Spice canisters holding everything from soba noodles and bonito flakes to dried mushrooms.

With a father who owned a beloved sushi spot on the Upper West Side for 30 years, Kyogoku's inclination makes sense. "We were a restaurant family," she says. "At least once a week, we would go out to eat Japanese food and check out the competition." Most other nights Kyogoku's mom would cook at home, often making lavish spreads. "My parents were really adamant about me being very culturally Japanese." Both inside and outside the home, food was the centerpiece.

Drawn to Japanese culture but in love with the city where she grew up, Kyogoku found a job after college in NYC working for legendary Japanese artist Takashi Murakami, managing the artist's special collaborations with the likes of Louis Vuitton and Kanye West.
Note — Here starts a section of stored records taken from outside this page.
(** ** Entries *)

#[local] Instance tame_ListTags r nominal : Tame (ListTags r nominal).
Proof. unfold ListTags. apply _. Qed.
#[local] Instance tame_Versions r cookbook name : Tame (Versions r cookbook name).
Proof. unfold Versions. apply _. Qed.
#[local] Instance tame_FetchArtifact r cookbook name tag : Tame (FetchArtifact r cookbook name tag).
Proof. unfold FetchArtifact. apply _. Qed.
#[local] Instance tame_LoadDocument r f name : Tame (LoadDocument r f name).
Proof. unfold LoadDocument, fetch_blob. apply _. Qed.
Lemma FetchArtifact_done r cookbook name tag w f w' :
  FetchArtifact r cookbook name tag w = (Done f, w') →
  f_repo f = cookbook +:+ "/" +:+ name ∧ f_tag f = tag ∧ ∃ config, VerifyManifest (f_digest f) = Ok (config, f_layer f).
Proof.
  unfold FetchArtifact. intros (d & w1 & _ & E)%bind_Done. apply bind_Done in E as ([c l] & w2 & E & [= <- _]).
  apply lift_Done in E as [E _]. cbn. eauto.
Qed.
Lemma LoadDocument_done r f name w recipe w' :
  LoadDocument r f name w = (Done recipe, w') →
  ParseRecipe (doc_bytes (f_layer f)) = Ok recipe ∧ rc_name recipe = name ∧ rc_version recipe = f_tag f.
Proof.
  unfold LoadDocument, fetch_blob. intros (yaml & w1 & E1 & E)%bind_Done.
  apply bind_Done in E1 as (? & ? & _ & E1). apply bind_Done in E1 as (? & ? & _ & E1).
  apply lift_Done in E1 as [E1 _]. unfold readBounded in E1.
  destruct (MaxDocumentBytes <? _)%Z; [done|]. injection E1 as <-.
  apply bind_Done in E as (rc & ? & E2 & E). apply lift_Done in E2 as [E2 _].
  apply bind_Done in E as (? & ? & _ & E). apply bind_Done in E as ([] & ? & E3 & [= <- _]).
  apply lift_Done in E3 as [E3 _]. split; [done|]. by apply publish_location.
Qed.
Lemma spec_entry_fail {A} item subject (m : eng A) (f : A → eng unit) (Q : A → World → Prop) (R : World → Prop) :
  spec (λ _, True) m Q → (∀ a, spec (Q a) (f a) (λ _, R)) → (∀ w, incomplete w → R w) →
  spec (λ _, True) (entry_fail item subject m f) (λ _, R).
Proof.
  intros Hm Hf Hr. unfold entry_fail. eapply spec_bind; [by apply spec_attempt|]. intros [a|err]; [apply Hf|].
  eapply (spec_weaken _ (λ _, True)); [done|apply spec_settle_failed|]. intros ? w. apply Hr.
Qed.

Lemma syncRecipe_spec e cookbook zone entry : en_base e = base →
  spec (λ _, True) (syncRecipe e cookbook zone entry)
    (λ _ w, ∃ version, kept_or_incomplete (sl_name entry) version w).
Proof.
  intros He. unfold syncRecipe. cbv zeta.
  assert (∀ w, incomplete w → ∃ version, kept_or_incomplete (sl_name entry) version w) as Hinc by (exists ""; by right).
  apply spec_entry_fail with (Q := λ _ _, True); [apply spec_keeps; [done|apply _]| |done]. intros tag.
  apply spec_entry_fail with (Q := λ f _, f_tag f = tag ∧ ∃ config, VerifyManifest (f_digest f) = Ok (config, f_layer f));
    [| |done].
  { apply spec_tame; [apply _|]. by intros w f w' _ _ (_ & ? & ?)%FetchArtifact_done. }
  intros f. apply spec_pure. intros [Ht Hv].
  apply spec_entry_fail with (Q := λ _ _, True); [apply spec_keeps; [done|apply _]| |done]. intros trustRepo.
  apply spec_entry_fail with (Q := λ _ _, True); [apply spec_keeps; [done|apply _]| |done]. intros verified.
  apply spec_entry_fail with (Q := λ recipe _, ParseRecipe (doc_bytes (f_layer f)) = Ok recipe ∧
    rc_name recipe = sl_name entry ∧ rc_version recipe = f_tag f); [| |done].
  { apply spec_tame; [apply _|]. intros w recipe w' _ _ E. by apply LoadDocument_done in E. }
  intros recipe. apply spec_pure. intros (Hp & Hn & Hver).
  assert (sl_name entry +:+ "@" +:+ tag = recipeKey (rc_name recipe) (rc_version recipe)) as ->
    by (unfold recipeKey; congruence).
  eapply spec_weaken; [|apply sync_verified_spec; done|]; [done|]. intros [] w Hk. exists (rc_version recipe). by rewrite <-Hn.
Qed.
Lemma sync_entries_spec e retr entries : en_base e = base →
  spec (λ _, True) (sync_entries e retr entries)
    (λ _ w, ∀ entry, entry ∈ entries → ∃ version, kept_or_incomplete (sl_name entry) version w).
Proof.
  intros He. induction entries as [|entry entries IH]; cbn [sync_entries]; [apply spec_ret; set_solver|].
  eapply spec_bind; [by apply syncRecipe_spec|]. intros ?.
  eapply spec_weaken; [intros w Hw; exact Hw| |].
  - apply spec_with; [|apply IH]. intros w w' Ha [v Hv]. exists v. by eapply kept_stable.
  - intros [] w [H1' H2'] x [->|Hin]%elem_of_cons; [done|]. by apply H1'.
Qed.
But these days, she's more concerned with mottainai, a Japanese principle to minimize waste, than with her celebrity-studded past. It's the "idea that there's a spirit for everything, and you shouldn't take advantage of anything," Kyogoku explains, pointing out how she repurposes food scraps for family meal and has outfitted her restaurant with secondhand wares. The glasses come from places like recently closed restaurant Telepan and tchotchkes from former Cobble Hill haunt Brucie. "It's a huge waste to not find another life for these things," she says, going on to talk about her trips to Jono Pandolfi's studio to buy from his "seconds" sale. It all fits seamlessly with her vision of Bessou feeling like a second home.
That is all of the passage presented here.